In the material below, find all lines with the string "Abbreviation" and copy them.

____

(* ===== verification/Interleavings.v ===== *)
(** * Concrete runs of the concurrent parts

    Two deliveries of one event and a worker on shared tables; a connection
    that gets a message while its pumps run; the way of an event to an open
    connection. *)

From S2P Require Import Prelude GoStrings Sha256 GoTime Json Identity Uuid Payload World Repo.
From S2P Require Import RepoFacts RepoSound CitizenFacts Http Integrations IntegrationsProps.
From S2P Require Import WebhookService WebhookFacts Examples WebhookProps WsBus WsBusFacts WsBusProps.
From S2P Require Import Notify NotifyFacts NotifyProps DrainFacts DrainProps DeliveryProps Feed FeedProps.
From S2P Require Import KeepAlive KeepAliveProps.
From S2P Require Import System SystemProps Replicas Deliveries Shared Completion PipelineProps.
From S2P Require Import Witnesses Runs.

(** ** The servers on one database *)

Abbreviation workers := (λ _ : nat, example_worker 1).

Lemma both_answered_shared :
  rtc (shared_step svc workers) empty_shared (with_intake both_answered empty_shared).
Proof. apply delivery_steps_shared, both_steps. Qed.

Lemma interleaved_servers_witness :
  wf after_first ∧ ∃ nid n oid o,
    notifications after_first !! nid = Some n ∧ nt_idempotency_key n = Some (IdempotencyKey event)
    ∧ event_outbox after_first !! oid = Some o ∧ ob_notification_id o = nid.
Proof.
  destruct (proj1 (interleaved_servers svc workers (wk_MaxAttempts (example_worker 1))
             ltac:(by vm_compute) (λ _, eq_refl)) _ both_answered_shared)
    as (_ & Hwf & _ & _ & _ & _ & Hknown).
  split; [exact Hwf|].
  destruct (Hknown (IdempotencyKey event) true) as (nid & n & oid & o & H1 & H2 & H3 & H4 & _); [by left|].
  exact (ex_intro _ nid (ex_intro _ n (ex_intro _ oid (ex_intro _ o (conj H1 (conj H2 (conj H3 H4))))))).
Defined.







(** ** One connection, one message *)

Section connection.
Variables (cid : uuid) (m : string).

Definition one_hub : Hub := Connect 1 cid NewHub.
Definition one_pumps : list thread := [[AReadLoop 1]; [AWriteLoop 1]].
Definition message : option (string * string) := Some (CitizenChannel cid, m).

Definition waiting_feed : feed := Feed one_hub one_pumps [] [] false.
Definition buffered_feed : feed :=
  Feed (update_client (with_send [m]) 1 one_hub) one_pumps [] [message] false.

Lemma one_hub_client : clients one_hub !! 1%positive = Some (NewClient cid).
Proof. unfold one_hub. by rewrite Connect_clients, lookup_insert_eq. Qed.

Lemma one_hub_registered : clients_of one_hub cid = {[1%positive]}.
Proof.
  unfold one_hub, Connect, Register. simpl. rewrite insert_empty, lookup_singleton_eq.
  unfold clients_of. simpl. rewrite insert_empty, lookup_singleton_eq. simpl.
  rewrite lookup_empty. simpl. by rewrite union_empty_r_L.
Qed.

Lemma waiting_reachable : feed_reachable waiting_feed.
Proof. apply rtc_once, (fs_connect NewHub [] 1 cid [] []), lookup_empty. Qed.

Lemma buffered_run : rtc feed_step waiting_feed buffered_feed.
Proof.
  eapply rtc_l; [apply (fs_message _ _ message cid m), dispatch_of_channel|].
  eapply rtc_l.
  { eapply fs_sub, (act_dispatch cid m _ [1%positive]); [done|].
    by rewrite one_hub_registered, elements_singleton. }
  apply rtc_once. apply (fs_sub _ _ _ (ASend 1 m) [] []).
  apply (act_send 1 m one_hub (NewClient cid)); [apply one_hub_client|done|].
  unfold defaultSendBuffer. simpl. lia.
Qed.

Lemma waiting_attentive : attentive waiting_feed 1.
Proof.
  split; [done|]. split; [|by left]. exists cid. simpl. rewrite one_hub_registered. set_solver.
Qed.

Lemma buffered_attentive : attentive buffered_feed 1.
Proof.
  split; [done|]. split; [|by left]. exists cid. change (1%positive ∈ clients_of one_hub cid).
  rewrite one_hub_registered. set_solver.
Qed.

Lemma buffered_client :
  clients (fd_hub buffered_feed) !! 1%positive = Some (with_send [m] (NewClient cid)).
Proof.
  unfold buffered_feed. cbn [fd_hub]. by rewrite update_client_lookup, decide_True, one_hub_client.
Qed.
End connection.

Lemma connections_get_every_message_witness :
  ∃ next, inbox ana [message ana "hi"] = next ∧ c_send (with_send ["hi"] (NewClient ana)) = next.
Proof.
  destruct (proj2 connections_get_every_message (waiting_feed ana) (buffered_feed ana "hi") 1%positive
              (NewClient ana) _ (waiting_reachable ana) (buffered_run ana "hi") (waiting_attentive ana)
              (one_hub_client ana) (buffered_client ana "hi")) as (next & Hn & _ & Hall).
  exact (ex_intro _ next (conj Hn (Hall (buffered_attentive ana "hi")))).
Defined.

(** ** From the event to the connection *)

Lemma events_reach_open_connections_witness :
  ∃ f' c' raw, rtc feed_step init_feed f' ∧ clients (fd_hub f') !! 1%positive = Some c'
    ∧ raw ∈ c_written c' ++ c_send c' ∧ carries raw example_event.
Proof.
  destruct (events_reach_open_connections example_service example_rq example_body example_event
              (init_world empty_database) first_delivery.1 example_accepted eq_refl first_delivery_run)
    as (oid & o & _ & _ & _ & _ & _ & Hfeed).
  pose (f := waiting_feed (ob_citizen_id o)).
  pose (f' := buffered_feed (ob_citizen_id o) (ob_payload o)).
  pose proof (buffered_run (ob_citizen_id o) (ob_payload o)) as Hrun.
  destruct (Hfeed f f' 1%positive (NewClient (ob_citizen_id o)) [message_of o] (waiting_reachable _)
              Hrun (waiting_attentive _) (buffered_attentive _ _) (one_hub_client _)
              eq_refl eq_refl) as (c' & raw & Hc' & Hin & Hcar); [by left|].
  exists f', c', raw. split; [|exact (conj Hc' (conj Hin Hcar))].
  etrans; [apply waiting_reachable|exact Hrun].
Defined.

(** ** A connection over its first half minute *)

Definition default_params : client_params := NewClient_params 0 0 0 0.

(** The message is handed over while a tick waits; then the ping, and its pong
    a second later. *)
Definition half_minute : list label :=
  [LElapse (30 * Second); LOffer "hi"; LFire; LTakeMessage; LElapse (2 * Second); LWritten;
   LTakeTick; LElapse Second; LWritten; LElapse Second; LPong].

Example half_minute_run :
  (λ c, (cn_reader c, cn_handed c, cn_pings c)) <$> conn_run default_params half_minute (started default_params 0)
  = Some (Reading (94 * Second), ["hi"], []).
Proof. vm_compute. reflexivity. Qed.

Definition after_half_minute : conn :=
  default (started default_params 0) (conn_run default_params half_minute (started default_params 0)).

Abbreviation calm_step := (attended_step default_params (5 * Second) Second 3).

Ltac attended_by l :=
  eapply (attended_l _ _ _ _ l);
  [vm_compute; reflexivity|simpl; try (intros _; lia); try (split; [repeat apply Forall_cons_2|])|];
  try done; try (unfold Second; lia).

Lemma half_minute_attended : rtc calm_step (started default_params 0) after_half_minute.
Proof.
  attended_by (LElapse (30 * Second)). attended_by (LOffer "hi"). attended_by LFire.
  attended_by LTakeMessage. attended_by (LElapse (2 * Second)). attended_by LWritten.
  attended_by LTakeTick. attended_by (LElapse Second). attended_by LWritten.
  attended_by (LElapse Second). attended_by LPong.
Qed.

Lemma responsive_peers_stay_connected_witness :
  ∃ c, rtc calm_step after_half_minute c ∧ 3600 * Second ≤ cn_now c ∧ cn_handed c = ["hi"].
Proof.
  destruct (responsive_peers_stay_connected 0 0 0 0 (5 * Second) Second 3 0
              ltac:(split; by vm_compute) ltac:(by vm_compute) ltac:(by vm_compute)
              after_half_minute half_minute_attended) as (_ & _ & _ & _ & Hgo).
  destruct (Hgo (3600 * Second)) as (c & Hm & Ht & _ & Hh). exists c.
  exact (conj Hm (conj Ht Hh)).
Defined.

(** Pinged every 90 seconds, a peer that only answers does not outlive the
    default pong wait of a minute. *)
Definition slow_pings : client_params := NewClient_params 0 (90 * Second) 0 0.

Definition one_minute : conn := with_now (60 * Second) (started slow_pings 0).

Lemma one_minute_reached : rtc (solicited_step slow_pings) (started slow_pings 0) one_minute.
Proof. apply rtc_once. exists (LElapse (60 * Second)). split; [vm_compute; reflexivity|done]. Qed.

(** The peer hangs up: the reader is out of its loop, its shutdown to come. *)
Definition hung_up : conn := with_reader ReaderLeaving (started slow_pings 0).

Lemma hung_up_reached : rtc (conn_moves slow_pings) (started slow_pings 0) hung_up.
Proof. apply rtc_once. by exists LReadError. Qed.

Lemma silent_peers_are_dropped_witness :
  cn_pings one_minute = [] ∧ cn_now one_minute ≤ 0 + cp_pongWait slow_pings
  ∧ conn_step slow_pings (LElapse 1) one_minute = None
  ∧ ∃ c, rtc (own_moves slow_pings) hung_up c ∧ over_at 0 c.
Proof.
  destruct (silent_peers_are_dropped 0 (90 * Second) 0 0 0) as [Hall Hslow].
  destruct (Hslow ltac:(by vm_compute) one_minute one_minute_reached ltac:(discriminate)) as [Hn Hp].
  destruct (Hall hung_up hung_up_reached) as (_ & _ & _ & Hend & _).
  exact (conj Hp (conj Hn (conj eq_refl (proj2 (Hend eq_refl))))).
Defined.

____

# ANSWER BOX
Abbreviation workers := (λ _ : nat, example_worker 1).
Abbreviation calm_step := (attended_step default_params (5 * Second) Second 3).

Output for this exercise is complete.